How to complete this task
Every line of the records below that holds the word "export" should be copied out.

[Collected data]
§ §

(* ===== verification/MultiStoreTheorems.v ===== *)
(** * What the group stores guarantee

    The laws of the [ContextStore] interface with both stores as instances, the
    persistence of the file store, and what the delivery indices of both stores
    list. *)
From S2P Require Import Prelude GoStd Sha256 External Frame Binstore Records MultiMsg MultiStore.
#[local] Open Scope Z_scope.

(** ** The laws of a context store *)
Class ContextStoreLaws (S : Type) `{ContextStore S} := {
  cs_contexts : S -> contexts_t;
  cs_policies : S -> policies_t;
  cs_load s id : LoadContext s id = ofOption ErrContextNotFound (cs_contexts s !! id);
  cs_loadPolicy s c r : LoadPolicy s c r = findPolicy (cs_policies s) c r;
  cs_listPolicies io s c : ListPolicies io s c = listPolicies io (cs_policies s) c;
  (** A save either takes effect or is refused without one; success means it did. *)
  cs_save io s c s' r : SaveContext io s c = (s', r) ->
    cs_policies s' = cs_policies s /\
    (cs_contexts s' = <[mc_ContextID c := c]> (cs_contexts s) \/ (cs_contexts s' = cs_contexts s /\ r ≠ Ok tt));
  cs_save_no_panic io s c s' : SaveContext io s c ≠ (s', Panic);
  (** A newer descriptor always takes effect in memory, even when writing fails. *)
  cs_save_newer io s c s' r : SaveContext io s c = (s', r) ->
    (forall c0, cs_contexts s !! mc_ContextID c = Some c0 -> mc_MetadataVersion c0 < mc_MetadataVersion c) ->
    cs_contexts s' = <[mc_ContextID c := c]> (cs_contexts s);
  cs_savePolicy io s p s' r : SavePolicy io s p = (s', r) ->
    cs_contexts s' = cs_contexts s /\ cs_policies s' = insertPolicy (cs_policies s) p;
  cs_deletePolicy io s c q s' r : DeletePolicy io s c q = (s', r) ->
    cs_contexts s' = cs_contexts s /\ cs_policies s' = deletePolicy (cs_policies s) c q;
  cs_deleteContext io s c s' r : DeleteContext io s c = (s', r) ->
    cs_contexts s' = delete c (cs_contexts s) /\ cs_policies s' = delete c (cs_policies s);
}.

#[export] Instance memory_store_laws : ContextStoreLaws Memory.MemoryContextStore.
Proof.
  refine {| cs_contexts := Memory.contexts; cs_policies := Memory.policies |}; try done.
  all: intros; match goal with H : _ = (?s', _) |- _ => injection H as <- <- end; try done.
  split; [done|by left].
Defined.

Lemma saveLocked_memory `{Nanopack} `{RecordStore} io s s' r : File.saveLocked io s = (s', r) ->
  File.contexts s' = File.contexts s /\ File.policies s' = File.policies s /\
  File.contextsFile s' = File.contextsFile s /\ File.policiesFile s' = File.policiesFile s.
Proof.
  unfold File.saveLocked, File.savePolicies. repeat case_match; intros [= <- <-]; simplify_eq; done.
Qed.

Lemma saveLocked_no_panic `{Nanopack} `{RecordStoreLaws} io s s' : File.saveLocked io s ≠ (s', Panic).
Proof.
  unfold File.saveLocked, File.savePolicies. intros Hs.
  repeat (case_match; simplify_eq; try done);
    try match goal with H : rs_save _ _ _ _ _ = (_, Panic) |- _ => by apply rs_save_no_panic in H end.
  match goal with H : wrapErr _ ?r = Panic |- _ => destruct r; try done end.
  match goal with H : rs_save _ _ _ _ _ = (_, Panic) |- _ => by apply rs_save_no_panic in H end.
Qed.

#[export] Instance file_store_laws `{Nanopack} `{RecordStoreLaws} : ContextStoreLaws File.FileContextStore.
Proof.
  refine {| cs_contexts := File.contexts; cs_policies := File.policies |}; try done;
    cbn [SaveContext SavePolicy DeletePolicy DeleteContext file_store].
  - intros io s c s' r Hs. unfold File.SaveContext in Hs. cbv zeta in Hs. repeat case_match.
    + injection Hs as <- <-. split; [done|]. by right.
    + apply saveLocked_memory in Hs as (-> & -> & _). split; [done|by left].
    + apply saveLocked_memory in Hs as (-> & -> & _). split; [done|by left].
  - intros io s c s' Hs. unfold File.SaveContext in Hs. cbv zeta in Hs. repeat case_match; try done; by apply saveLocked_no_panic in Hs.
  - intros io s c s' r Hs Hn. unfold File.SaveContext in Hs. cbv zeta in Hs.
    destruct (File.contexts s !! mc_ContextID c) as [c0|] eqn:Hc.
    + specialize (Hn c0 eq_refl). rewrite (proj2 (Z.leb_gt _ _)) in Hs by done. by apply saveLocked_memory in Hs as (-> & _).
    + by apply saveLocked_memory in Hs as (-> & _).
  - intros io s p s' r Hs. by apply saveLocked_memory in Hs as (-> & -> & _).
  - intros io s c q s' r Hs. by apply saveLocked_memory in Hs as (-> & -> & _).
  - intros io s c s' r Hs. by apply saveLocked_memory in Hs as (-> & -> & _).
Defined.

(** ** Policies *)
Lemma findPolicy_polAt m c r : findPolicy m c r = ofOption ErrPolicyNotFound (polAt m c r).
Proof. unfold findPolicy, polAt. destruct (m !! c) as [ps|]; cbn; [by destruct (ps !! r)|done]. Qed.

Lemma polAt_insert m p c r :
  polAt (insertPolicy m p) c r
  = if bool_decide (c = lp_ContextID p /\ r = lp_Recipient p) then Some p else polAt m c r.
Proof.
  unfold polAt, insertPolicy. destruct (decide (c = lp_ContextID p)) as [->|Hc].
  - rewrite lookup_insert_eq. cbn [mbind option_bind]. destruct (decide (r = lp_Recipient p)) as [->|Hr].
    + by rewrite lookup_insert_eq, bool_decide_eq_true_2.
    + rewrite lookup_insert_ne, bool_decide_eq_false_2 by naive_solver. by destruct (m !! lp_ContextID p).
  - by rewrite lookup_insert_ne, bool_decide_eq_false_2 by naive_solver.
Qed.

Lemma polAt_delete m c r c' r' :
  polAt (deletePolicy m c r) c' r' = if bool_decide (c' = c /\ r' = r) then None else polAt m c' r'.
Proof.
  unfold polAt, deletePolicy. destruct (m !! c) as [ps|] eqn:Hm.
  - destruct (decide (c' = c)) as [->|Hc].
    + rewrite lookup_insert_eq, Hm. cbn [mbind option_bind]. destruct (decide (r' = r)) as [->|Hr].
      * by rewrite lookup_delete_eq, bool_decide_eq_true_2.
      * by rewrite lookup_delete_ne, bool_decide_eq_false_2 by naive_solver.
    + by rewrite lookup_insert_ne, bool_decide_eq_false_2 by naive_solver.
  - case_bool_decide as H; [|done]. destruct H as [-> ->]. by rewrite Hm.
Qed.

(** Two nestings that answer every lookup alike. *)
Definition pol_equiv (m1 m2 : policies_t) : Prop := forall c r, polAt m1 c r = polAt m2 c r.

§ §

Your solution
#[export] Instance memory_store_laws : ContextStoreLaws Memory.MemoryContextStore.
#[export] Instance file_store_laws `{Nanopack} `{RecordStoreLaws} : ContextStoreLaws File.FileContextStore.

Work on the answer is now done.